• EXERCISE INSTRUCTIONS
Only one span of the listing below should come back. It runs from the line with "- unfold prefixed_publicPath, template_opt." through the line with "burst_requests", and each of its lines must be reproduced exactly.

• RECORDS PROVIDED
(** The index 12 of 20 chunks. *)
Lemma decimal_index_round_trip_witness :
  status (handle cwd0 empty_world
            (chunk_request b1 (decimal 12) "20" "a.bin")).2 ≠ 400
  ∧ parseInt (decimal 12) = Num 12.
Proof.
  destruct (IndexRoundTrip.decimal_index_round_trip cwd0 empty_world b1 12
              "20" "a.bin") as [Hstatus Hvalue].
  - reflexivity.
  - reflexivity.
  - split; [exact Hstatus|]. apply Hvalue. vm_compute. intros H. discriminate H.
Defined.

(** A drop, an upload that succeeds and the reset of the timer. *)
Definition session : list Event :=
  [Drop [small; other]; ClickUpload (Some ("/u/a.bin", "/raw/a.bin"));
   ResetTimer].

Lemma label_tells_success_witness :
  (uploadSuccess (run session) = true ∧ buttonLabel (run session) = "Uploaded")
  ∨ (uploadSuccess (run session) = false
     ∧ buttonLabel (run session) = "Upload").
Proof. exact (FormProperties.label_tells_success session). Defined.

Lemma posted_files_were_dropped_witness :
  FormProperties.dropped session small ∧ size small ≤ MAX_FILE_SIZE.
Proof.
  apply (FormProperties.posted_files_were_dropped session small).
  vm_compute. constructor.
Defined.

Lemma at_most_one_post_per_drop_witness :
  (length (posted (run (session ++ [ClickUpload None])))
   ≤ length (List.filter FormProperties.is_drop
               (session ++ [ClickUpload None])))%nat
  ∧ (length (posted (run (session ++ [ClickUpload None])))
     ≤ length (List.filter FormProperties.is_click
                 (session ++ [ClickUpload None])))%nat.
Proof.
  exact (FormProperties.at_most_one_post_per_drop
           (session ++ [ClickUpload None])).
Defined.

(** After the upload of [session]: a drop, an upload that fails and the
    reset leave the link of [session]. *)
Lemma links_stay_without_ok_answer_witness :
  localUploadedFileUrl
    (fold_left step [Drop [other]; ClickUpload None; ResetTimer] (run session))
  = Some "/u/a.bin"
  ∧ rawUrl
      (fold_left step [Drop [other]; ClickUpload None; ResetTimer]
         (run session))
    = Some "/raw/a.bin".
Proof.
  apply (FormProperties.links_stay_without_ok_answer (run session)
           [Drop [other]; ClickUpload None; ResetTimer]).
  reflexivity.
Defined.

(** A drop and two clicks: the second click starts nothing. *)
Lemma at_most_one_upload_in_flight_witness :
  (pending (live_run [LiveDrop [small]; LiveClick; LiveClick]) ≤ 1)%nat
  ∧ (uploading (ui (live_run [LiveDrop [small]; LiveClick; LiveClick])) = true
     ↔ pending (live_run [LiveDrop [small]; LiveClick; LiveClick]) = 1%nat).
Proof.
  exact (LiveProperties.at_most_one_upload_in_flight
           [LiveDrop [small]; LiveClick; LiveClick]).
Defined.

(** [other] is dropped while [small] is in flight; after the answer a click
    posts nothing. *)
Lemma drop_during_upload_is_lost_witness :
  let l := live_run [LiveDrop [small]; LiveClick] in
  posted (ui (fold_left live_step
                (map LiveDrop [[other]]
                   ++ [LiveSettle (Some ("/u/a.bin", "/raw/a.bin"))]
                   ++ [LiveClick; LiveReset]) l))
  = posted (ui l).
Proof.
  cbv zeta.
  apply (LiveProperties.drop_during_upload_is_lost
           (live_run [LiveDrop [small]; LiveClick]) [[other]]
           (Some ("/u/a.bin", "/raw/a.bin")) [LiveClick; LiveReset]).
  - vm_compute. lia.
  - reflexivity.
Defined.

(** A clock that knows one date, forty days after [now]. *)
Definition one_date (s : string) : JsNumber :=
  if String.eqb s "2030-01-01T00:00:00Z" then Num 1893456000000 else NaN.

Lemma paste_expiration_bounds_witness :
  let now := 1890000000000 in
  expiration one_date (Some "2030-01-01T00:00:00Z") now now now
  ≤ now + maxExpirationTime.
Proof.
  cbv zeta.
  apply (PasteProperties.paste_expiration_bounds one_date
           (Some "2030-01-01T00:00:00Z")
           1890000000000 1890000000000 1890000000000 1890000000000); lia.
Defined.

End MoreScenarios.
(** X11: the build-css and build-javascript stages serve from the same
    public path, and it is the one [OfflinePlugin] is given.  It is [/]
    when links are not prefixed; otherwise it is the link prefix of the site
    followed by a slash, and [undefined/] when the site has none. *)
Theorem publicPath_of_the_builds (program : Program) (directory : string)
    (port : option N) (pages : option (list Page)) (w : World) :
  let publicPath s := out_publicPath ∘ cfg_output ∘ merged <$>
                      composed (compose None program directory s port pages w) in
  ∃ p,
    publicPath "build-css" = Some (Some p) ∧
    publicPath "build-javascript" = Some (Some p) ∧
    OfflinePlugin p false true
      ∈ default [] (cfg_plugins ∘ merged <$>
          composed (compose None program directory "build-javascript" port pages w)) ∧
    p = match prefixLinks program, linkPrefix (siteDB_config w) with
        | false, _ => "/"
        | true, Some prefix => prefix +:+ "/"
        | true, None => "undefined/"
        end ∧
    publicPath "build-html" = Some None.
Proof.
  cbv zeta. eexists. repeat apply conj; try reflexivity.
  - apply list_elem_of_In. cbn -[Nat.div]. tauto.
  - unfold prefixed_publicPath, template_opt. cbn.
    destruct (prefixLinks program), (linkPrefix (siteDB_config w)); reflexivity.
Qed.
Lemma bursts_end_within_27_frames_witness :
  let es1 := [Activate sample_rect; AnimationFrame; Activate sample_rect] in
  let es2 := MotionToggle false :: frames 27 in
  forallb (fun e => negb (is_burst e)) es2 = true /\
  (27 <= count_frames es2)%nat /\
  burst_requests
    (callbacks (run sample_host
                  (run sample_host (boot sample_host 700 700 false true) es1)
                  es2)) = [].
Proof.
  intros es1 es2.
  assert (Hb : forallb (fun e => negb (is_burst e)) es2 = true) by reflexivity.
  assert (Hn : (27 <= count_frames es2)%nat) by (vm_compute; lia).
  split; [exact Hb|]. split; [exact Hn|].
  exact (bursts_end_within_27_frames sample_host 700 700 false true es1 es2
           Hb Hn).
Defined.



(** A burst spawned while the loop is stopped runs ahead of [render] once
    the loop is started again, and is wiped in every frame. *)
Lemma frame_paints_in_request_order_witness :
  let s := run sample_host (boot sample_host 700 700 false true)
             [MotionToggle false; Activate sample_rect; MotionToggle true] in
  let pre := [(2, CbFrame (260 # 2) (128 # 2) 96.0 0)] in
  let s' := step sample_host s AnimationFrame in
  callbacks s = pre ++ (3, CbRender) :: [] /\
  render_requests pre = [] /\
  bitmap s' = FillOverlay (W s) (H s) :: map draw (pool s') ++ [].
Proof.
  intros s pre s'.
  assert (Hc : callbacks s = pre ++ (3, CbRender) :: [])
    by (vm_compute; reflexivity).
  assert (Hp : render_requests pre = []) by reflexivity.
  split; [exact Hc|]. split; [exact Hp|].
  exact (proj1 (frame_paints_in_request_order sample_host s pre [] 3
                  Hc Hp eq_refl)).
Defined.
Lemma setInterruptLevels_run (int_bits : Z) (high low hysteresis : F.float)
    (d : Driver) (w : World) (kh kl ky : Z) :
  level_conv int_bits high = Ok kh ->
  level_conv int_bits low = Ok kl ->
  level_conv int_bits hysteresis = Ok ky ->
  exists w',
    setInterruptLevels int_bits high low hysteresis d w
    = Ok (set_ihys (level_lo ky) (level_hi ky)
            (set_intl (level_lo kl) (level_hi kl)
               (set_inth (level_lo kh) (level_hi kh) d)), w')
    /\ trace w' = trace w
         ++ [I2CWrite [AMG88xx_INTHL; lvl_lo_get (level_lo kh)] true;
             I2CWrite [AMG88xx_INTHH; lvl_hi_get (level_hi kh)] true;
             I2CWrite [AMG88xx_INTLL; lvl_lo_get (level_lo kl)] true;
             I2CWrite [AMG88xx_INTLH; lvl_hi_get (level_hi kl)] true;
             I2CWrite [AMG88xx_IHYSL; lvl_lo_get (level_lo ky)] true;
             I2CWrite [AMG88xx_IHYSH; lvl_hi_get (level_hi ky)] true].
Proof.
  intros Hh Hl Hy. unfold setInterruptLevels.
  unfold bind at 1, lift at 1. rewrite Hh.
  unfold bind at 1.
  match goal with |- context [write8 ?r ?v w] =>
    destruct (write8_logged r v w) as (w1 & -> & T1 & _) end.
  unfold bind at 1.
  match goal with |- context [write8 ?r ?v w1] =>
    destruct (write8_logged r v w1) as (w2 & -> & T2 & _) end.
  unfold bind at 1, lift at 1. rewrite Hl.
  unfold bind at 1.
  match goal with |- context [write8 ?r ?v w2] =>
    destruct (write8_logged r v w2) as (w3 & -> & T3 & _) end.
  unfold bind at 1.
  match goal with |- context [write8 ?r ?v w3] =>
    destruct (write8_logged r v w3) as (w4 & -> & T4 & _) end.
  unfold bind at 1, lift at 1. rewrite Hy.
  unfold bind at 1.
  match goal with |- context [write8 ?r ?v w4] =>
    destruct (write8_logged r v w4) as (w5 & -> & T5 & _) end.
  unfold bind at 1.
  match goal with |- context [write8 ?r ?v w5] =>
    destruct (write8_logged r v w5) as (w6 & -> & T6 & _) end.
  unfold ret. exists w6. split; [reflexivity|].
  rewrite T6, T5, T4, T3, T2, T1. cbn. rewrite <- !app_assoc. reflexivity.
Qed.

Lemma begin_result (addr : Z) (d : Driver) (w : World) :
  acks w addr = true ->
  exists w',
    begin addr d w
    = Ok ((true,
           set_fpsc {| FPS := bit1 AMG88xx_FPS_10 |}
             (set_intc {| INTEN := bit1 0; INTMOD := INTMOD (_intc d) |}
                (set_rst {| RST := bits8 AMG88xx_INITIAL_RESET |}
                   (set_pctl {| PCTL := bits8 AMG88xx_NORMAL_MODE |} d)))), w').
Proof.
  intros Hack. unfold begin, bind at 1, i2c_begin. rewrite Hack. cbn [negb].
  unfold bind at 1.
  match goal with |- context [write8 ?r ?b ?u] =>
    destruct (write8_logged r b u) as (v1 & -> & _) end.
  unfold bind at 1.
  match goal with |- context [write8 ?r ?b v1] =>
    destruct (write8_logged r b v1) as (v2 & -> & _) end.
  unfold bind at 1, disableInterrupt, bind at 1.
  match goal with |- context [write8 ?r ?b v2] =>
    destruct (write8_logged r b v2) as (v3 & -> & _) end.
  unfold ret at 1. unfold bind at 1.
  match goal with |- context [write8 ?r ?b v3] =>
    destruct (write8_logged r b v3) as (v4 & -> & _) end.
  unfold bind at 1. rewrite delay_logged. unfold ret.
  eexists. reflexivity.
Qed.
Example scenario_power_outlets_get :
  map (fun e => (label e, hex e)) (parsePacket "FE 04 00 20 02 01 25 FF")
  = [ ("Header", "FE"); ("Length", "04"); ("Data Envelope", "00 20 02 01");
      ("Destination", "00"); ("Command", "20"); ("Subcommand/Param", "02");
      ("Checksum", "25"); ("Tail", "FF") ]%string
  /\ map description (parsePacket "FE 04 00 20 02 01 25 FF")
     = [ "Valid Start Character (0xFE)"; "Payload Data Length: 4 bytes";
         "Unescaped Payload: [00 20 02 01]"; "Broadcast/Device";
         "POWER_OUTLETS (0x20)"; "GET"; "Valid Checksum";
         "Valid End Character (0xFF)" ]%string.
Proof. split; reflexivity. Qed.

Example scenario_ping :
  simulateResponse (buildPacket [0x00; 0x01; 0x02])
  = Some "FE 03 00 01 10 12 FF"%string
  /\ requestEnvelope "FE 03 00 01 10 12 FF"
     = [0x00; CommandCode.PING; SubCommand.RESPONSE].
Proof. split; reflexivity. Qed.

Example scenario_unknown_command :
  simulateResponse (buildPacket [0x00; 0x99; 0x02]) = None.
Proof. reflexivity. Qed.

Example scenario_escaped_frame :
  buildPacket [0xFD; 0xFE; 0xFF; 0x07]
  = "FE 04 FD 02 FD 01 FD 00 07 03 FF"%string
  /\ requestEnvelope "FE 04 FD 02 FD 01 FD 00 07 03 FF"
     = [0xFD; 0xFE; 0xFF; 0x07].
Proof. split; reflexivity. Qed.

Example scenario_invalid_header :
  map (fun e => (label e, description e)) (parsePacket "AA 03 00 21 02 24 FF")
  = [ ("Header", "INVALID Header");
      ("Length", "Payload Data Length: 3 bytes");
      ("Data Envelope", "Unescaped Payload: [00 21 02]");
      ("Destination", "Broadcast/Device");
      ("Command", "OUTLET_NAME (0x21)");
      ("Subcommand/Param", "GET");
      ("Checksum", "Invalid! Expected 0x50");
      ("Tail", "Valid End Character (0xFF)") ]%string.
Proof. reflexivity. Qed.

• THE COMPLETED TASK
  - unfold prefixed_publicPath, template_opt. cbn.
    destruct (prefixLinks program), (linkPrefix (siteDB_config w)); reflexivity.
Qed.
Lemma bursts_end_within_27_frames_witness :
  let es1 := [Activate sample_rect; AnimationFrame; Activate sample_rect] in
  let es2 := MotionToggle false :: frames 27 in
  forallb (fun e => negb (is_burst e)) es2 = true /\
  (27 <= count_frames es2)%nat /\
  burst_requests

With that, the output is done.